Short-Term Responses of Soil Organic Carbon Pool and Crop Performance to Different Fertilizer Applicationsopen access
- Kim, Young-Nam; Cho, Young-Sang; Lee, Ji-Hyun; Seo, Han-Ryul; Kim, Bo-Hyun; Lee, Dan-Bi; Lee, Yong Bok; Kim, Kye-Hoon
- Issue Date
- fertilization; organic amendments; carbon sequestration; biogeochemical processes; Brassica rapa L. subsp. Pekinensis; crop yield; soil quality indicator
- AGRONOMY-BASEL, v.12, no.5
- Journal Title
- Some intensive farmers tend to expect short-term beneficial effects by applying soil amendments, but inconsistent fertilization practices are often conducted, causing economic losses and environmental problems. This study aimed at investigating the short-term application effects of different soil amendments on soil organic carbon (SOC) fractions, biogeochemical properties, and crop performance for finding the best land management approach using one-year field trial growing Chinese cabbages. This filed experiment was conducted in 2020 and included eight fertilizer treatments: control (w/o fertilizers), chemical fertilizer (CF), manure compost (MC), double MC amount (2MC), CF + MC, CF + rice husk (RH), MC + RH, and CF + MC + RH. As a result, the concentrations of recalcitrant to labile C forms, including Loss-On-Ignition C (LOIC), Walkley-Black C, permanganate oxidizable C (PDXC), and microbial biomass C, were the highest in a mixture of MC and RH and 2MC. Additionally, the treatment with the largest difference from the control in key soil parameters was 2MC: bulk density (10%), total N (30%), available P (186%), and CO2 (433%) and N2O (825%) emissions, followed by MC + RH. Moreover, more than 20% higher fresh weight (FW) of cabbage was found in 2MC and MC + RH than in the control.
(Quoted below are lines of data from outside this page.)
Lemma getUint32_setUint32 b3 b2 b1 b0 :
  is_byte b3 -> is_byte b2 -> is_byte b1 -> is_byte b0 ->
  setUint32 (getUint32 b3 b2 b1 b0) = [b3; b2; b1; b0].
Proof.
  unfold is_byte, setUint32, getUint32. intros.
  f_equal; [|f_equal; [|f_equal; [|f_equal]]].
  - rewrite Z.mod_small; [|split; [apply Z.div_pos|apply Z.div_lt_upper_bound]; lia].
    symmetry. apply Z.div_unique with (b2 * 65536 + b1 * 256 + b0); lia.
  - symmetry. apply Z.mod_unique with (b3); [lia|].
    symmetry. apply Z.div_unique with (b1 * 256 + b0); lia.
  - symmetry. apply Z.mod_unique with (b3 * 256 + b2); [lia|].
    symmetry. apply Z.div_unique with b0; lia.
  - symmetry. apply Z.mod_unique with (b3 * 65536 + b2 * 256 + b1); lia.
Qed.

(** ** The path codec *)

Lemma bind_Ok {A B} (r : result A) (k : A -> result B) b :
  (r ≫= k) = Ok b <-> exists a, r = Ok a /\ k a = Ok b.
Proof.
  destruct r as [a|e]; simpl; split.
  - eauto.
  - by intros (a' & [= ->] & ?).
  - done.
  - by intros (a' & ? & ?).
Qed.

Lemma encodeString_Ok s bs :
  encodeString s = Ok bs <->
  Forall (fun c => c < 65534) s /\ bs = flat_map setUint16 s.
Proof.
  revert bs. induction s as [|c s IH]; intros bs; simpl.
  - split; [intros [= <-]; auto|intros [_ ->]; done].
  - destruct (Z.leb_spec 65534 c) as [Hc|Hc].
    + split; [done|]. intros [Hall _]. inversion Hall; subst. lia.
    + change (encodeString s ≫= (fun bs0 => Ok (setUint16 c ++ bs0)) = Ok bs <->
              Forall (fun c => c < 65534) (c :: s) /\ bs = setUint16 c ++ flat_map setUint16 s).
      rewrite bind_Ok. split.
      * intros (bs' & Hbs' & [= <-]). apply IH in Hbs' as [? ->]. auto.
      * intros [Hall ->]. inversion Hall; subst.
        exists (flat_map setUint16 s). split; [|done]. apply IH. auto.
Qed.

Lemma length_flat_map_setUint16 s :
  length (flat_map setUint16 s) = (length s * 2)%nat.
Proof. induction s; simpl; lia. Qed.

Lemma length_segment_bytes seg :
  length (segment_bytes seg) =
  match seg with SNum _ => 5%nat | SStr s => (1 + length s * 2 + 2)%nat end.
Proof.
  destruct seg; simpl; [done|].
  rewrite length_app, length_flat_map_setUint16. simpl. lia.
Qed.

(** The units of a string segment are below the terminator. *)
Lemma wf_segment_encodable seg : wf_segment seg -> encodable_segment seg.
Proof.
  destruct seg; simpl; [done|]. intros Hs.
  eapply Forall_impl; [exact Hs|]. simpl. lia.
Qed.

Lemma encodeSegment_Ok view seg b :
  encodeSegment view seg = Ok b <->
  encodable_segment seg /\ b = view ++ segment_bytes seg /\
  Z.of_nat (length b) <= maxByteLength.
Proof.
  unfold encodeSegment, resize, maxByteLength. destruct seg as [n|s]; simpl.
  - destruct (Z.ltb_spec 65535 (Z.of_nat (length view) + 1 + 4)) as [Hl|Hl]; simpl.
    + split; [done|]. intros (_ & -> & Hlen).
      rewrite length_app in Hlen. simpl in Hlen. lia.
    + split.
      * intros [= <-]. rewrite length_app. simpl. split_and!; auto; lia.
      * by intros (_ & -> & _).
  - destruct (Z.ltb_spec 65535 (Z.of_nat (length view) + 1 + Z.of_nat (length s) * 2 + 2))
      as [Hl|Hl]; simpl.
    + split; [done|]. intros (_ & -> & Hlen).
      rewrite !length_app in Hlen. simpl in Hlen.
      rewrite length_app, length_flat_map_setUint16 in Hlen. simpl in Hlen. lia.
    + change (encodeString s ≫= (fun bs => Ok (view ++ 1 :: bs ++ [255; 254])) = Ok b <->
        Forall (fun c => c < 65534) s /\
        b = view ++ 1 :: flat_map setUint16 s ++ [255; 254] /\
        Z.of_nat (length b) <= 65535).
      rewrite bind_Ok. split.
      * intros (bs & Hbs & [= <-]). apply encodeString_Ok in Hbs as [? ->].
        split_and!; auto.
        rewrite !length_app. simpl.
        rewrite length_app, length_flat_map_setUint16. simpl. lia.
      * intros (Hall & -> & _). exists (flat_map setUint16 s).
        split; [|done]. by apply encodeString_Ok.
Qed.

Lemma encodePath_loop_Ok view p b :
  Z.of_nat (length view) <= maxByteLength ->
  encodePath_loop view p = Ok b <->
  Forall encodable_segment p /\ b = view ++ path_bytes p /\
  Z.of_nat (length b) <= maxByteLength.
Proof.
  revert view b. induction p as [|seg p IH]; intros view b Hview; simpl.
  - unfold path_bytes. simpl. rewrite app_nil_r. split.
    + intros [= <-]. auto.
    + by intros (_ & -> & _).
  - change (encodeSegment view seg ≫= (fun view' => encodePath_loop view' p) = Ok b <->
      Forall encodable_segment (seg :: p) /\
      b = view ++ segment_bytes seg ++ path_bytes p /\
      Z.of_nat (length b) <= maxByteLength).
    rewrite bind_Ok. split.
    + intros (view' & Hseg & Hloop).
      apply encodeSegment_Ok in Hseg as (Hs & -> & Hlen).
      apply IH in Hloop as (Hp & -> & Hb); [|done].
      rewrite <- app_assoc in *. auto.
    + intros (Hall & -> & Hlen). inversion Hall; subst.
      assert (Z.of_nat (length (view ++ segment_bytes seg)) <= maxByteLength).
      { rewrite !length_app in Hlen. rewrite length_app. lia. }
      exists (view ++ segment_bytes seg). split.
      * apply encodeSegment_Ok. auto.
      * apply IH; [done|]. rewrite <- app_assoc. auto.
Qed.

(** [encodePath] concatenates the segment encodings, and fails exactly
    when a code unit is not below [0xFFFE] or the buffer would outgrow
    its [maxByteLength]. *)
Lemma encodePath_Ok p b :
  encodePath p = Ok b <->
  Forall encodable_segment p /\ b = path_bytes p /\
  Z.of_nat (length b) <= maxByteLength.
Proof.
  unfold encodePath. rewrite encodePath_loop_Ok by (simpl; unfold maxByteLength; lia).
  done.
Qed.

Lemma path_bytes_app p q : path_bytes (p ++ q) = path_bytes p ++ path_bytes q.
Proof. unfold path_bytes. apply flat_map_app. Qed.

Lemma path_bytes_cons seg p : path_bytes (seg :: p) = segment_bytes seg ++ path_bytes p.
Proof. done. Qed.

Ltac solve_is_bytes :=
  unfold is_bytes;
  repeat first [apply Forall_nil_2 | apply Forall_cons_2];
  try done; unfold is_byte in *; try lia.

Lemma is_bytes_setUint16 s :
  Forall (fun c => 0 <= c < 65534) s -> is_bytes (flat_map setUint16 s).
Proof.
  induction 1 as [|c s Hc _ IH]; simpl; [constructor|].
  destruct (setUint16_spec c) as (hi & lo & [= <- <-] & ? & ? & _); [lia|].
  solve_is_bytes.
Qed.

Lemma is_bytes_segment seg : wf_segment seg -> is_bytes (segment_bytes seg).
Proof.
  destruct seg as [n|s]; simpl; intros Hwf.
  - destruct (setUint32_spec n Hwf) as (b3 & b2 & b1 & b0 & -> & ? & ? & ? & ? & _).
    solve_is_bytes.
  - apply Forall_cons_2; [unfold is_byte; lia|].
    apply Forall_app. split; [by apply is_bytes_setUint16|].
    solve_is_bytes.
Qed.

Lemma is_bytes_path p : wf_path p -> is_bytes (path_bytes p).
Proof.
  induction 1 as [|seg p Hs _ IH]; [constructor|].
  rewrite path_bytes_cons. apply Forall_app. split; [by apply is_bytes_segment|done].
Qed.

Ltac case_compare :=
  repeat match goal with
  | |- context [?a <? ?b] => destruct (Z.ltb_spec a b)
  | |- context [?a =? ?b] => destruct (Z.eqb_spec a b)
  | |- context [?a <=? ?b] => destruct (Z.leb_spec a b)
  end; simpl; try done; try lia.

Lemma setUint16_ltb c d x y :
  0 <= c < 65536 -> 0 <= d < 65536 ->
  blob_ltb (setUint16 c ++ x) (setUint16 d ++ y) =
  (c <? d) || ((c =? d) && blob_ltb x y).
Proof.
  intros Hc Hd.
  destruct (setUint16_spec c Hc) as (h1 & l1 & -> & ? & ? & ->).
  destruct (setUint16_spec d Hd) as (h2 & l2 & -> & ? & ? & ->).
  unfold getUint16, is_byte in *. simpl. case_compare.
Qed.

Lemma setUint32_ltb m n x y :
  0 <= m < 4294967296 -> 0 <= n < 4294967296 ->
  blob_ltb (setUint32 m ++ x) (setUint32 n ++ y) =
  (m <? n) || ((m =? n) && blob_ltb x y).
Proof.
  intros Hm Hn.
  destruct (setUint32_spec m Hm) as (a3 & a2 & a1 & a0 & -> & ? & ? & ? & ? & ->).
  destruct (setUint32_spec n Hn) as (b3 & b2 & b1 & b0 & -> & ? & ? & ? & ? & ->).
  unfold getUint32, is_byte in *. simpl. case_compare.
Qed.

(** The terminator is the code unit [0xFFFE]. *)
Lemma terminator_setUint16 : [255; 254] = setUint16 65534.
Proof. reflexivity. Qed.

Lemma terminated_ltb_bytes s t x y :
  Forall (fun c => 0 <= c < 65534) s -> Forall (fun c => 0 <= c < 65534) t ->
  blob_ltb (flat_map setUint16 s ++ [255; 254] ++ x)
           (flat_map setUint16 t ++ [255; 254] ++ y) =
  terminated_ltb s t || (bool_decide (s = t) && blob_ltb x y).
Proof.
  intros Hs. revert t. induction Hs as [|c s Hc Hs IH]; intros t Ht.
  - destruct Ht as [|d t Hd Ht].
    + done.
    + cbn [flat_map terminated_ltb]. rewrite terminator_setUint16 at 1.
      rewrite app_nil_l, <- !app_assoc, setUint16_ltb by lia.
      rewrite bool_decide_eq_false_2 by done. case_compare.
  - destruct Ht as [|d t Hd Ht].
    + cbn [flat_map terminated_ltb]. rewrite terminator_setUint16 at 2.
      rewrite app_nil_l, <- !app_assoc, setUint16_ltb by lia.
      rewrite bool_decide_eq_false_2 by done. case_compare.
    + cbn [flat_map terminated_ltb].
      rewrite <- !app_assoc, setUint16_ltb by lia.
      rewrite IH by done.
      destruct (Z.ltb_spec c d); [done|].
      destruct (Z.eqb_spec c d) as [->|Hne]; simpl.
      * f_equal. f_equal. apply bool_decide_ext. split; [by intros ->|by intros [= ->]].
      * by rewrite (bool_decide_eq_false_2 (c :: s = d :: t)) by congruence.
Qed.
(** X6.  On an array of IMs, with at least one fragility function, all
    acting element by element, [expected_consequence] returns one value
    per IM, and each is what a call on that IM alone returns. *)
Theorem expected_consequence_array_path (ims : list R)
    (fragility_funcs : list fragility) (cq_array : list R) :
  fragility_funcs <> [] ->
  length fragility_funcs = length cq_array ->
  exists risks,
    RiskArrays.expected_consequence (Array ims)
      (Some (map elementwise fragility_funcs)) (Some cq_array) =
    Ok (Array risks) /\
    length risks = length ims /\
    forall i, (i < length ims)%nat ->
      Risk.expected_consequence (nth i ims 0)
        (Some fragility_funcs) (Some cq_array) = Ok (nth i risks 0).
Proof.
  intros Hne Hlen.
  exists (map (fun im => weighted_sum im fragility_funcs cq_array) ims).
  split; [apply expected_consequence_on_array; assumption|].
  split; [apply length_map|].
  intros i Hi.
  rewrite expected_consequence_supplied by exact Hlen.
  rewrite inner_product_weighted_sum by exact Hlen.
  rewrite (nth_map_in (fun im => weighted_sum im fragility_funcs cq_array))
    by exact Hi.
  reflexivity.
Qed.

Lemma expected_consequence_array_path_witness :
  exists risks,
    RiskArrays.expected_consequence (Array [1/4; 1/2; 3/4])
      (Some (map elementwise
               [fun im => im; fun im => im / 2; fun im => im / 4]))
      (Some [10; 20; 40]) = Ok (Array risks) /\
    length risks = length [1/4; 1/2; 3/4] /\
    forall i, (i < length [1/4; 1/2; 3/4])%nat ->
      Risk.expected_consequence (nth i [1/4; 1/2; 3/4] 0)
        (Some [fun im => im; fun im => im / 2; fun im => im / 4])
        (Some [10; 20; 40]) = Ok (nth i risks 0).
Proof.
  apply (expected_consequence_array_path [1/4; 1/2; 3/4]
           [fun im => im; fun im => im / 2; fun im => im / 4] [10; 20; 40]).
  - discriminate.
  - reflexivity.
Defined.

Lemma zip_with_map_same (F G : R -> R) (l : list R) :
  zip_with Rmult (map F l) (map G l) = map (fun x => F x * G x) l.
Proof.
  induction l as [|x t IH]; simpl; [reflexivity|]. rewrite IH. reflexivity.
Qed.

Lemma zip_with_map_second (F : R -> R) (h : R -> R -> R) (l1 l2 : list R) :
  length l1 = length l2 ->
  zip_with Rmult (map F l2) (zip_with h l1 l2) =
  zip_with (fun a b => F b * h a b) l1 l2.
Proof.
  revert l2. induction l1 as [|x t IH]; intros [|y u] H; simpl in *;
    try discriminate; try reflexivity.
  rewrite IH by lia. reflexivity.
Qed.
(** * Apktool MCP server: the tool-dispatch and command-execution boundary

    A shallow embedding of [src/APktool.py] (class [ApktoolMCPServer]) and
    the properties of its tool dispatch, command runner, handlers, resource
    reader and prompt catalogue.  The resource listing, whose URIs go
    through the URL type of pydantic, and the transport ([run], [main]) are
    not embedded.

    Conventions of the embedding.
    - A Python [str] is a Rocq [string]; its characters are the code points
      below 256, and [str.lower], [str.strip] are the CPython functions on
      that range.
    - Argument values are the Python values the handler signatures mention:
      [None], booleans and strings.  Operations on a value of another type
      than the annotated one behave as CPython 3.11 does (a [TypeError] from
      [Path(True)], truthiness of a string used as a flag, ...).
    - The operating system is a record of oracles ([World]): [stat],
      [read_text], directory listing, globbing and process execution, each
      of which returns or raises.  One tool call observes one snapshot of
      it.  Every request to start a process is recorded in the trace of the
      call.
    - A Python exception is a value [Raise e] of the result type; only
      subclasses of [Exception] occur.  An [OSError] that the operating
      system raised carries its [errno], which is what [pathlib] looks at
      when [exists] and [is_dir] decide between [False] and the error. *)

From Stdlib Require Import String Ascii List Bool Arith ZArith NArith Lia.
From Stdlib Require Import DecimalString.
Import ListNotations.
Open Scope string_scope.

Set Implicit Arguments.

(* ================================================================= *)
(** ** Python strings *)

Module PyStr.

Definition nl : string := String (ascii_of_nat 10) EmptyString.
Definition dquote : string := String (ascii_of_nat 34) EmptyString.
Definition slash : ascii := ascii_of_nat 47.
Definition dot : ascii := ascii_of_nat 46.

(** [str(n)] for a non-negative integer. *)
Definition str_nat (n : nat) : string := NilEmpty.string_of_uint (Nat.to_uint n).
Definition str_N (n : N) : string := NilEmpty.string_of_uint (N.to_uint n).

(** [c.isspace()] on the code points below 256. *)
Definition isspace (c : ascii) : bool :=
  let n := nat_of_ascii c in
  (((9 <=? n) && (n <=? 13)) || ((28 <=? n) && (n <=? 32)) || (n =? 133) || (n =? 160))%nat.

(** [c.lower()] on the code points below 256: A-Z and the Latin-1 capitals
    (U+00C0-U+00DE without the multiplication sign U+00D7). *)
Definition lower_char (c : ascii) : ascii :=
  let n := nat_of_ascii c in
  if (((65 <=? n) && (n <=? 90)) || ((192 <=? n) && (n <=? 222) && negb (n =? 215)))%nat
  then ascii_of_nat (n + 32) else c.

Fixpoint lower (s : string) : string :=
  match s with
  | EmptyString => EmptyString
  | String c t => String (lower_char c) (lower t)
  end.

Fixpoint lstrip (s : string) : string :=
  match s with
  | EmptyString => EmptyString
  | String c t => if isspace c then lstrip t else s
  end.

Fixpoint rstrip (s : string) : string :=
  match s with
  | EmptyString => EmptyString
  | String c t =>
      match rstrip t with
      | EmptyString => if isspace c then EmptyString else String c EmptyString
      | r => String c r
      end
  end.

(** [s.strip()] *)
Definition strip (s : string) : string := rstrip (lstrip s).

(** [s.startswith(p)] *)
Definition startswith (s p : string) : bool := prefix p s.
Therefore, these two organic amendments appeared to benefit SOC storage and overall soil biogeochemical processes, contributing to higher biomass crop production. Moreover, LOIC significantly correlated to bulk density, available P and K, and FW, while PDXC significantly correlated to N concentration in plants, indicating the short-term fertilization effects on the status of SOC fractions and the qualities of soil and plant by applying soil amendments. Overall, our findings suggest that applying MC + RH would be an alternative to replace the conventional farming practices for promoting soil quality and crop performance, but further studies to sustain the application effects of this amendment should be monitored for longer durations.